Ещё одно лирическое отступление. В то время я был довольно начитан. Ещё в школе я подружился с мальчиком из очень интеллигентной семьи, имевшей возможность выписывать дефицитные в то время книги, в том числе, русскую и иностранную классику. Этот мальчик (с которым вот уже более 50-ти лет я дружен как ни с кем другим) читал эти книги и давал их почитать мне. В частности, романы Лиона Фейхтвангера не только исторические, но и злободневно антифашистские я читал, и с огромным удовольствием перечитываю и сейчас. Любовь к серьезной литературе мне привил и наш школьный учитель. Сразу после войны к нам в 9-й класс пришел преподаватель литературы, Владимир Николаевич. Он был недавно демобилизован, был одет в видавшую виды гимнастерку и сапоги. Не знаю, кем он служил на войне, но литературу он знал великолепно. Он говорил с нами серьёзно, сокращая программную хрестоматию (задавал её на дом). Этот прекрасный учитель раскрывал нам глубины творчества Достоевского, читал гражданские стихи Тютчева, рекомендовал читать из Толстого не только «Войну и мир», но и «Смерть Ивана Ильича», а у Чехова, кроме «Дамы с собачкой» – «Палату № 6» и «Степь». У моего любимого Маяковского он признавал только раннюю лирику, в которой, у совсем молодого поэта, можно было предвидеть трагедию его жизни. Этот человек внушал нам право, даже необходимость, рассуждать, а не слепо верить.

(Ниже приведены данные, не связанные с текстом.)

(* ===== verification/Translator.v ===== *)
(** * Bitcoin transactions read by the RPC server (bitinfinity-btcrpc/src/tx_translator.rs)

    The sender, the inputs and the payments of a raw transaction.  The [bitcoin] crate is a
    parameter: it decodes transactions and scripts and names the address of a script. *)

From S2P Require Import Prelude Crates AccountId Bech32 Addresses Wallet.

(* ------------------------------------------------------------------ *)
(** ** What the [bitcoin] crate gives *)

Inductive Instruction : Type :=
| PushBytes (data : list Z)
| Op (name : string).

Record BtcTxIn : Type := mkBtcTxIn {
  ti_txid : string;
  ti_vout : Z;
  ti_script_sig : list Z;
  ti_witness : list (list Z);
  ti_sequence : Z;
}.

Record BtcTxOut : Type := mkBtcTxOut {
  to_value : Z;
  to_script_pubkey : list Z;
}.

Record BtcTransaction : Type := mkBtcTransaction {
  btx_version : Z;
  btx_lock_time : Z;
  btx_input : list BtcTxIn;
  btx_output : list BtcTxOut;
}.

Inductive Network : Type := Bitcoin | Testnet | Regtest.

(** [None] in [instructions] is an instruction that does not parse. *)
Class BitcoinCrate : Type := {
  deserialize : list Z -> option BtcTransaction;
  compute_txid : BtcTransaction -> string;
  weight_of : BtcTransaction -> Z;
  instructions : list Z -> list (option Instruction);
  is_op_return_script : list Z -> bool;
  address_from_script : Network -> list Z -> option string;
}.

(* ------------------------------------------------------------------ *)
(** ** The translation *)

Record TxInput : Type := mkTxInput {
  in_txid : string;
  in_vout : Z;
  in_script_sig_hex : string;
  in_script_sig_asm : string;
  in_txinwitness : list string;
  in_sequence : Z;
}.

Record TxOutput : Type := mkTxOutput {
  out_address : string;
  out_amount_satoshis : Z;
  out_is_op_return : bool;
  out_op_return_data : option (list Z);
}.

Record ParsedBitcoinTx : Type := mkParsedBitcoinTx {
  pt_txid : string;
  pt_sender_address : string;
  pt_sender_pubkey : list Z;
  pt_inputs : list TxInput;
  pt_outputs : list TxOutput;
  pt_raw_hex : string;
  pt_version : Z;
  pt_locktime : Z;
  pt_weight : Z;
}.

Record NearFunctionCall : Type := mkNearFunctionCall {
  nf_contract_id : string;
  nf_method_name : string;
  nf_args_base64 : string;
}.

Definition YOCTO_PER_SATOSHI : Z := 10000000000000000.

(** The product of a u64 stays in a u128. *)
Definition satoshis_to_yocto (satoshis : Z) : Z := satoshis * YOCTO_PER_SATOSHI.

(** [join(" ")]. *)
Fixpoint join_space (l : list string) : string :=
  match l with
  | [] => ""
  | [s] => s
  | s :: l => s +:+ " " +:+ join_space l
  end.

Definition is_pubkey_len (b : list Z) : bool := (length b =? 33)%nat || (length b =? 65)%nat.

(** [splitn(3, ':')]: at most three parts, the last with the rest. *)
Definition splitn3 (l : list Z) : list (list Z) :=
  match split_once 58 l with
  | None => [l]
  | Some (a, r) =>
      match split_once 58 r with
      | None => [a; r]
      | Some (b, c) => [a; b; c]
      end
  end.

Section translate.
Context {C : Crates} {R : RpcCrates} {B : BitcoinCrate}.

Definition extract_input (inp : BtcTxIn) : TxInput :=
  let script_sig_asm :=
    match ti_script_sig inp with
    | [] => ""%string
    | script => join_space (map (fun inst => match inst with PushBytes data => hex_encode data | Op op => op end)
                              (omap (fun x => x) (instructions script)))
    end in
  mkTxInput (ti_txid inp) (ti_vout inp) (hex_encode (ti_script_sig inp)) script_sig_asm
    (map hex_encode (ti_witness inp)) (ti_sequence inp).

Definition extract_inputs (tx : BtcTransaction) : list TxInput := map extract_input (btx_input tx).

Definition pushes (script : list Z) : list (list Z) :=
  omap (fun i => match i with Some (PushBytes data) => Some data | _ => None end) (instructions script).

Definition extract_sender_from_input (tx : BtcTransaction) (bech32_hrp : string) : result (list Z * string) message :=
  match btx_input tx with
  | [] => Err (lit "Transaction has no inputs")
  | first_input :: _ =>
      let witness := ti_witness first_input in
      let unknown := Err (lit "Could not extract sender public key from transaction inputs") in
      match ti_script_sig first_input with
      | _ :: _ as script_sig =>
          let pushes := pushes script_sig in
          let version_byte := p2pkh_version_byte bech32_hrp in
          let pubkey_bytes := List.last pushes [] in
          let wpubkey_bytes := List.last witness [] in
          if (2 <=? length pushes)%nat && is_pubkey_len pubkey_bytes
          then Ok (pubkey_bytes, pubkey_to_p2pkh_address pubkey_bytes version_byte)
          else if (2 <=? length witness)%nat && is_pubkey_len wpubkey_bytes
          then Ok (wpubkey_bytes, pubkey_to_p2pkh_address wpubkey_bytes version_byte)
          else unknown
      | [] =>
          match witness with
          | _ :: pubkey_bytes :: _ =>
              if is_pubkey_len pubkey_bytes
              then Ok (pubkey_bytes, pubkey_to_p2wpkh_address pubkey_bytes bech32_hrp)
              else unknown
          | [_] => Err (lit "P2TR key-path spend: cannot extract pubkey from witness alone")
          | [] => unknown
          end
      end
  end.

Definition network_of (bech32_hrp : string) : Network :=
  if bool_decide (bech32_hrp = "bc"%string) then Bitcoin
  else if bool_decide (bech32_hrp = "bcrt"%string) then Regtest
  else Testnet.

Definition extract_output (bech32_hrp : string) (txout : BtcTxOut) : TxOutput :=
  let script := to_script_pubkey txout in
  if is_op_return_script script then
    let data := if (2 <? length script)%nat then Some (drop 2 script) else None in
    mkTxOutput "" (to_value txout) true data
  else
    let address := match address_from_script (network_of bech32_hrp) script with
                   | Some addr => to_lowercase addr
                   | None => ""%string
                   end in
    mkTxOutput address (to_value txout) false None.

Definition extract_outputs (tx : BtcTransaction) (bech32_hrp : string) : list TxOutput :=
  map (extract_output bech32_hrp) (btx_output tx).

Definition from_hex_with_hrp (raw_hex bech32_hrp : string) : result ParsedBitcoinTx message :=
  let? bytes := ok_or (hex_decode raw_hex) (lit "Invalid hex: {}") in
  let? tx := ok_or (deserialize bytes) (lit "Failed to deserialize Bitcoin transaction: {}") in
  let txid := compute_txid tx in
  let? sender := extract_sender_from_input tx bech32_hrp in
  let inputs := extract_inputs tx in
  let outputs := extract_outputs tx bech32_hrp in
  Ok (mkParsedBitcoinTx txid (snd sender) (fst sender) inputs outputs raw_hex
        (btx_version tx) (btx_lock_time tx) (weight_of tx)).

Definition from_hex (raw_hex : string) : result ParsedBitcoinTx message := from_hex_with_hrp raw_hex "bc".
End translate.

Definition is_payment (p : ParsedBitcoinTx) (o : TxOutput) : bool :=
  negb (out_is_op_return o) && negb (bool_decide (out_address o = pt_sender_address p)).

Definition payment_output (p : ParsedBitcoinTx) : option TxOutput := List.find (is_payment p) (pt_outputs p).

Definition total_payment_satoshis (p : ParsedBitcoinTx) : Z :=
  fold_left (fun sum o => saturating_add u64_max sum (out_amount_satoshis o))
    (List.filter (is_payment p) (pt_outputs p)) 0.

Definition op_return_data (p : ParsedBitcoinTx) : option (list Z) :=
  match List.find out_is_op_return (pt_outputs p) with
  | Some o => out_op_return_data o
  | None => None
  end.

Definition decode_near_function_call (p : ParsedBitcoinTx) : option NearFunctionCall :=
  match op_return_data p with
  | None => None
  | Some data =>
      if negb (is_utf8 data) then None
      else
        let text := of_bytes data in
        if negb (starts_with "near:" text) then None
        else
          match splitn3 (drop 5 data) with
          | contract_id :: method_name :: rest =>
              Some (mkNearFunctionCall (of_bytes contract_id) (of_bytes method_name) (of_bytes (hd [] rest)))
          | _ => None
          end
  end.

(* ------------------------------------------------------------------ *)
(** ** Function calls in OP_RETURN *)

(** The text of a call. *)
Definition near_call_text (f : NearFunctionCall) : string :=
  "near:" +:+ nf_contract_id f +:+ ":" +:+ nf_method_name f +:+ ":" +:+ nf_args_base64 f.

(** OP_RETURN and a push, as Bitcoin writes them: the length in one byte up to 75, after
    OP_PUSHDATA1 up to 255. *)
Definition op_return_script (data : list Z) : list Z :=
  if (length data <=? 75)%nat then 0x6A :: vec_len data :: data else 0x6A :: 0x4C :: vec_len data :: data.

Lemma split_once_app sep a b : ~ In sep a -> split_once sep (a ++ sep :: b) = Some (a, b).
Proof. intros H. by apply split_once_Some. Qed.

Section op_return.
Context {B : BitcoinCrate}.

Lemma op_return_found p pre o post :
  pt_outputs p = pre ++ o :: post -> forallb (fun x => negb (out_is_op_return x)) pre = true -> out_is_op_return o = true ->
  op_return_data p = out_op_return_data o.
Proof.
  intros Ep Hpre Ho. unfold op_return_data. rewrite Ep. clear Ep.
  induction pre as [|x pre IH]; cbn [app List.find]; [by rewrite Ho|].
  cbn [forallb] in Hpre. apply andb_true_iff in Hpre as [Hx Hpre]. apply negb_true_iff in Hx. rewrite Hx. by apply IH.
Qed.

(** A function call in OP_RETURN is understood exactly when its text has at most 75
    bytes.  For a call whose contract and method have no colon, in the first OP_RETURN
    output of a transaction: a text of up to 75 bytes is decoded to the call; one of 76 to
    255 bytes, which Bitcoin pushes with OP_PUSHDATA1, is not recognised as a call at all,
    since the server skips two bytes of the script where three precede the text. *)
Theorem op_return_call hrp p pre post value (f : NearFunctionCall) :
  let data := as_bytes (near_call_text f) in
  let script := op_return_script data in
  pt_outputs p = pre ++ extract_output hrp (mkBtcTxOut value script) :: post ->
  forallb (fun x => negb (out_is_op_return x)) pre = true -> is_op_return_script script = true ->
  ~ In 58 (as_bytes (nf_contract_id f)) -> ~ In 58 (as_bytes (nf_method_name f)) ->
  is_str (near_call_text f) = true -> (length data <= 255)%nat ->
  decode_near_function_call p = if (length data <=? 75)%nat then Some f else None.
Proof.
  intros data script Ep Hpre Hop Hc Hm Hstr Hlen.
  assert (Ho : extract_output hrp (mkBtcTxOut value script) = mkTxOutput "" value true (Some (drop 2 script))).
  { unfold extract_output. cbn [to_script_pubkey to_value]. rewrite Hop.
    assert (H2 : (2 <? length script)%nat = true); [|by rewrite H2].
    apply Nat.ltb_lt. unfold script, op_return_script, data, near_call_text. rewrite as_bytes_app.
    destruct (_ <=? 75)%nat; cbn [length]; rewrite length_app; cbn; lia. }
  unfold decode_near_function_call. rewrite (op_return_found _ _ _ _ Ep Hpre), Ho by (by rewrite Ho).
  cbn [out_op_return_data]. unfold script, op_return_script. destruct (length data <=? 75)%nat eqn:El.
  - cbn [drop]. rewrite ?drop_0. unfold is_str in Hstr. fold data in Hstr. rewrite Hstr. cbn [negb].
    unfold data at 1. rewrite of_bytes_as_bytes. unfold near_call_text at 1. rewrite starts_with_lit. cbn [negb].
    unfold data, near_call_text. rewrite as_bytes_app. rewrite drop_app_length'  by done.
    rewrite !as_bytes_app. change (as_bytes ":") with [58]. cbn [app]. unfold splitn3.
    rewrite split_once_app by done. rewrite split_once_app by done. cbn [hd]. rewrite !of_bytes_as_bytes.
    by destruct f.
  - cbn [drop]. rewrite ?drop_0. destruct (is_utf8 (vec_len data :: data)); [|done]. cbn [negb].
    rewrite (starts_with_false "near:"); [done|]. rewrite as_bytes_of_bytes.
    2:{ apply Forall_cons. split; [unfold is_byte, vec_len; lia|apply as_bytes_ok]. }
    unfold data, near_call_text. rewrite as_bytes_app. cbn. intros H. by injection H.
Qed.
End op_return.

Module CallSample.
Definition bitcoin : BitcoinCrate := {|
  deserialize := fun _ => None;
  compute_txid := fun _ => ""%string;
  weight_of := fun _ => 0;
  instructions := fun _ => [];
  is_op_return_script := fun s => match s with 0x6A :: _ => true | _ => false end;
  address_from_script := fun _ _ => None;
|}.
#[local] Existing Instance bitcoin.

Definition long_call : NearFunctionCall :=
  mkNearFunctionCall "contract.near" "method"
    "eyJyZWNlaXZlciI6ImJvYi5uZWFyIiwiYW1vdW50IjoiMTAwMDAwMDAwMDAwMDAwMDAwMCJ9".
Definition tx : ParsedBitcoinTx :=
  mkParsedBitcoinTx "" "alice" [] []
    [extract_output "bc" (mkBtcTxOut 0 (op_return_script (as_bytes (near_call_text long_call))))] "" 2 0 0.

Lemma op_return_call_witness : decode_near_function_call tx = None.
Proof.
  apply (op_return_call "bc" tx [] [] 0 long_call).
  - reflexivity.
  - reflexivity.
  - reflexivity.
  - rewrite <- contains_false. vm_compute. reflexivity.
  - rewrite <- contains_false. vm_compute. reflexivity.
  - vm_compute. reflexivity.
  - apply Nat.leb_le. vm_compute. reflexivity.
Defined.
End CallSample.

Так вот, исключили меня из комсомола и оставались считанные дни до исключения из института, а дальше мне были полностью ясны все самые страшные последствия. Но эти несколько дней марта 1953 года стали поворотными не только в моей судьбе, но и в судьбе всей страны. Умер И. В. Сталин, произошли памятные трагические события, которые, к счастью, закончились, как говорят врачи, если не полным выздоровлением, то, по крайней мере, явным улучшением состояния. Процессы с «Джойнтом» в институте свернули, арестованных врачей (тех, кто пережил тюрьму и пытки) выпустили. Когда моё «дело» формально пришлось ликвидировать, то на бюро райкома комсомола его секретарь, который меня хорошо знал по общей прежней работе в агитпунктах, наивно спросил: «Как же ты мог поверить во всю эту чушь?». И я, подыгрывая ему, наивно отвечал, что был в шоке и не сразу сообразил, что сказать. Все были довольны. И вот другой пример. Через много лет тот самый член бюро парткома института, который проводил мой «процесс», ставший профессором, заведующим кафедрой биохимии нашего института, обратился ко мне с просьбой напечатать его статью (я тогда был редактором Международного Медицинского Журнала). Мы вспомнили вместе то проклятое время, и он проговорил: «Кто старое помянет…», – и я с ним согласился. Он был таким же продуктом эпохи, как и я, только под пресс он не попал. А ведь Сталин мог обрушиться, например, на биохимию (как прежде на генетику, информатику и прочие науки), и, тогда мой судья мог оказаться обвиняемым, а я, судьёй, и самое страшное в том, что я мог бы, вероятно, поверить в его вину, как он, вероятно, верил в мою. В общем, это была величайшая в истории трагедия населения огромной страны, которое в большинстве своем верило вождю, а он, возможно, был, кроме всего прочего, психически больной, о чём, к примеру, свидетельствовало мнение всемирно известного отечественного невролога и психиатра В.М. Бехтерева. Ученый после осмотра Сталина еще в 1927 году во всеуслышание заявил, что тот настоящий параноик и, по слухам, профессор поплатился за это жизнью. Разоблачение Сталина раскрыло глаза многим миллионам людей, особенно моим сверстникам, и мы, и, тем более, наши дети и внуки, живём в другой стране.